• PROVIDED RECORDS:
(** The value the partial gold scorer returns for row [b]. *)
Definition partial_row_value (self : crf_params) (L T : nat) (emissions : tensor3)
           (mask : list (list bool)) (possible_tags : list (list (list bool)))
           (b : nat) : R :=
  log_sum_exp
    (map (fun v =>
            at1 (PartialCRF.numerator_alpha self L T (nth b emissions [])
                   (nth b mask []) (nth b possible_tags [])) v
            + PartialCRF.restricted_end self
                (nth (Z.to_nat (mask_sum (nth b mask [])) - 1)
                     (nth b possible_tags []) [])
                v)
         (seq 0 T)).

(** A model whose transition from tag 0 to tag 0 scores exactly zero. *)
Definition zero_transition_crf : crf_params :=
  {| num_tags := 2;
     start_transitions := [0.1; -0.2];
     end_transitions := [0.3; 0.1];
     transitions := [[0; -0.5]; [-0.5; 0.5]] |}.

(** A row of two positions whose gold path [0, 0] runs through that
    transition. *)
Definition zero_transition_emissions : tensor3 := [[[1; 0]; [1; 0]]].

Definition zero_transition_tags : list (list Z) := [[0; 0]]%Z.

(** [xs.append(f(xs[-1], i))] *)
Definition append_step {A B} (f : A -> B -> A) (d : A) (xs : list A) (i : B)
  : list A :=
  xs ++ [f (last xs d) i].

(** ** The steps of the forward and backward passes on one row *)

Definition alpha_step (self : crf_params) (T : nat) (em : tensor2)
           (mask : list bool) (a : tensor1) (i : nat) : tensor1 :=
  CRF.forward_backward_step self T false a (nth i em [])
                            (mask_float (nth i mask false)).

Definition beta_step (self : crf_params) (T : nat) (em : tensor2)
           (mask : list bool) (b : tensor1) (i : nat) : tensor1 :=
  CRF.forward_backward_step self T true b (nth i em [])
                            (mask_float (nth i mask false)).

Definition alpha_first (self : crf_params) (T : nat) (em : tensor2) : tensor1 :=
  map (fun v => at1 (nth 0 em []) v + at1 (start_transitions self) v) (seq 0 T).

(** The total weight of the paths through a position, given the forward
    vector [a] and the backward vector [b] there. *)
Definition pairing (T : nat) (a b : tensor1) : R :=
  tsum T (fun v => exp (at1 a v + at1 b v)).

(** ** The valid steps of the Viterbi decoder on one row *)

(** The new score vector and the backpointers of a valid step. *)
Definition best_scores (self : crf_params) (T : nat) (em : tensor2)
           (score : tensor1) (i : nat) : tensor1 :=
  map fst (viterbi_candidates self T score (nth i em [])).

Definition best_sources (self : crf_params) (T : nat) (em : tensor2)
           (score : tensor1) (i : nat) : list nat :=
  map snd (viterbi_candidates self T score (nth i em [])).

Fixpoint backpointers (self : crf_params) (T : nat) (em : tensor2)
         (score : tensor1) (steps : list nat) : list (list nat) :=
  match steps with
  | [] => []
  | i :: r => best_sources self T em score i
              :: backpointers self T em (best_scores self T em score i) r
  end.

(** [hist[i][best_tags[-1]]] *)
Definition follow (tag : nat) (hist : list nat) : nat := nth tag hist 0%nat.

(** ** The gold score in closed form *)

(** The gold tag at position [i], as an index. *)
Definition tag_at (tags : list Z) (i : nat) : nat := Z.to_nat (nth i tags 0%Z).

(** The formula of section 4.5 of the specification. *)
Definition gold_formula (self : crf_params) (L : nat) (em : tensor2)
           (tags : list Z) (mask : list bool) : R :=
  at1 (start_transitions self) (tag_at tags 0)
  + vsum (map (fun i => at1 (nth i em []) (tag_at tags i)
                        * mask_float (nth i mask false))
              (seq 0 L))
  + vsum (map (fun i => at2 (transitions self) (tag_at tags i) (tag_at tags (S i))
                        * mask_float (nth (S i) mask false))
              (seq 0 (L - 1)))
  + at1 (end_transitions self) (tag_at tags (Z.to_nat (mask_sum mask - 1))).

(** What one pass of the loop of the gold scorer adds. *)
Definition numerator_term (self : crf_params) (em : tensor2) (tags : list Z)
           (mask : list bool) (i : nat) : R :=
  at2 (transitions self) (tag_at tags i) (tag_at tags (S i))
  * mask_float (nth (S i) mask false)
  + at1 (nth i em []) (tag_at tags i) * mask_float (nth i mask false).

(** The row of [create_possible_tag_masks] for the tags of one row. *)
Definition singleton_sets (T : nat) (tags : list Z) : list (list bool) :=
  map (fun t => map (fun v => (t =? Z.of_nat v)%Z) (seq 0 T)) tags.

(** ** The path distribution

    [total_weight] sums [exp (path_score t)] over the tag sequences of
    length [n]; [weight_with_tag] keeps of them the sequences that carry
    tag [v] at position [i]. *)

Definition total_weight (self : crf_params) (em : tensor2) (T n : nat) : R :=
  ssum (all_seqs T n) (fun t => exp (path_score self em t)).

Definition weight_with_tag (self : crf_params) (em : tensor2) (T n i v : nat)
  : R :=
  ssum (all_seqs T n)
       (fun t => if (nth i t 0 =? v)%nat then exp (path_score self em t)
                 else 0).

(** ** Candidate sets that allow every tag

    [torch.ones(B, L, T)] passed as [possible_tags]. *)

Definition all_tags_possible (B L T : nat) : list (list (list bool)) :=
  repeat (repeat (repeat true T) L) B.

(** * Properties *)

(** ** Sums over tags and over tag sequences *)

Lemma vsum_app (xs ys : list R) : vsum (xs ++ ys) = vsum xs + vsum ys.
Proof.
  induction xs as [|x xs IH]; simpl; [lra|]. rewrite IH. lra.
Qed.

Lemma ssum_ext {A} (l : list A) (f g : A -> R) :
  (forall a, In a l -> f a = g a) -> ssum l f = ssum l g.
Proof.
  intros H. unfold ssum. f_equal. apply map_ext_in. exact H.
Qed.

Lemma ssum_scal {A} (l : list A) (c : R) (f : A -> R) :
  ssum l (fun a => c * f a) = c * ssum l f.
Proof.
  unfold ssum. induction l as [|a l IH]; simpl; [lra|]. rewrite IH. lra.
Qed.

Lemma ssum_plus {A} (l : list A) (f g : A -> R) :
  ssum l (fun a => f a + g a) = ssum l f + ssum l g.
Proof.
  unfold ssum. induction l as [|a l IH]; simpl; [lra|]. rewrite IH. lra.
Qed.

Lemma ssum_zero {A} (l : list A) : ssum l (fun _ => 0) = 0.
Proof.
  unfold ssum. induction l as [|a l IH]; simpl; [lra|]. rewrite IH. lra.
Qed.

Lemma ssum_swap {A B} (l : list A) (l' : list B) (f : A -> B -> R) :
  ssum l (fun a => ssum l' (fun b => f a b))
  = ssum l' (fun b => ssum l (fun a => f a b)).
Proof.
  induction l as [|a l IH].
  - cbn. symmetry. apply (ssum_zero l').
  - change (ssum (a :: l) (fun a0 => ssum l' (fun b => f a0 b)))
      with (ssum l' (fun b => f a b)
            + ssum l (fun a0 => ssum l' (fun b => f a0 b))).
    rewrite IH, <- ssum_plus. apply ssum_ext. intros b _. reflexivity.
Qed.

Lemma ssum_nonneg {A} (l : list A) (f : A -> R) :
  (forall a, In a l -> 0 <= f a) -> 0 <= ssum l f.
Proof.
  unfold ssum. induction l as [|a l IH]; intros H; simpl; [lra|].
  assert (0 <= f a) by (apply H; now left).
  assert (0 <= vsum (map f l)) by (apply IH; intros; apply H; now right).
  lra.
Qed.

Lemma ssum_pos {A} (l : list A) (f : A -> R) :
  l <> [] -> (forall a, In a l -> 0 < f a) -> 0 < ssum l f.
Proof.
  destruct l as [|a l]; [congruence|]. intros _ H.
  assert (0 < f a) by (apply H; now left).
  assert (0 <= ssum l f).
  { apply ssum_nonneg. intros b Hb. apply Rlt_le, H. now right. }
  unfold ssum in *. simpl. lra.
Qed.

Lemma ssum_flat_map {A B} (l : list A) (g : A -> list B) (f : B -> R) :
  ssum (flat_map g l) f = ssum l (fun a => ssum (g a) f).
Proof.
  unfold ssum. induction l as [|a l IH]; simpl; [reflexivity|].
  rewrite map_app, vsum_app, IH. reflexivity.
Qed.

Lemma ssum_map {A B} (l : list A) (g : A -> B) (f : B -> R) :
  ssum (map g l) f = ssum l (fun a => f (g a)).
Proof.
  unfold ssum. rewrite map_map. reflexivity.
Qed.

Lemma tsum_ssum (T : nat) (f : nat -> R) : tsum T f = ssum (seq 0 T) f.
Proof. reflexivity. Qed.

Lemma tsum_ext (T : nat) (f g : nat -> R) :
  (forall v, (v < T)%nat -> f v = g v) -> tsum T f = tsum T g.
Proof.
  intros H. rewrite !tsum_ssum. apply ssum_ext.
  intros v Hv. apply in_seq in Hv. apply H. lia.
Qed.

Lemma tsum_pos (T : nat) (f : nat -> R) :
  (0 < T)%nat -> (forall v, 0 < f v) -> 0 < tsum T f.
Proof.
  intros HT H. rewrite tsum_ssum. apply ssum_pos.
  - destruct T; [lia|]. simpl. congruence.
  - intros v _. apply H.
Qed.

(** Sums over all sequences split on the first tag. *)
Lemma ssum_all_seqs_S (T n : nat) (f : list nat -> R) :
  ssum (all_seqs T (S n)) f
  = tsum T (fun t => ssum (all_seqs T n) (fun s => f (t :: s))).
Proof.
  simpl. rewrite ssum_flat_map, tsum_ssum. apply ssum_ext.
  intros t _. apply ssum_map.
Qed.

Lemma all_seqs_length (T n : nat) (s : list nat) :
  In s (all_seqs T n) -> length s = n.
Proof.
  revert s. induction n as [|n IH]; intros s; simpl.
  - intros [<-|[]]. reflexivity.
  - rewrite in_flat_map. intros (t & _ & Hs).
    apply in_map_iff in Hs. destruct Hs as (s' & <- & Hs').
    simpl. f_equal. now apply IH.
Qed.

Lemma all_seqs_range (T n : nat) (s : list nat) :
  In s (all_seqs T n) -> Forall (fun t => (t < T)%nat) s.
Proof.
  revert s. induction n as [|n IH]; intros s; simpl.
  - intros [<-|[]]. constructor.
  - rewrite in_flat_map. intros (t & Ht & Hs).
    apply in_map_iff in Hs. destruct Hs as (s' & <- & Hs').
    constructor; [apply in_seq in Ht; lia | now apply IH].
Qed.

• PROBLEM DESCRIPTION:
Looking through the records, copy out every line in which the word "valid" is found.

• SOLUTION BELOW:
(** ** The valid steps of the Viterbi decoder on one row *)
(** The new score vector and the backpointers of a valid step. *)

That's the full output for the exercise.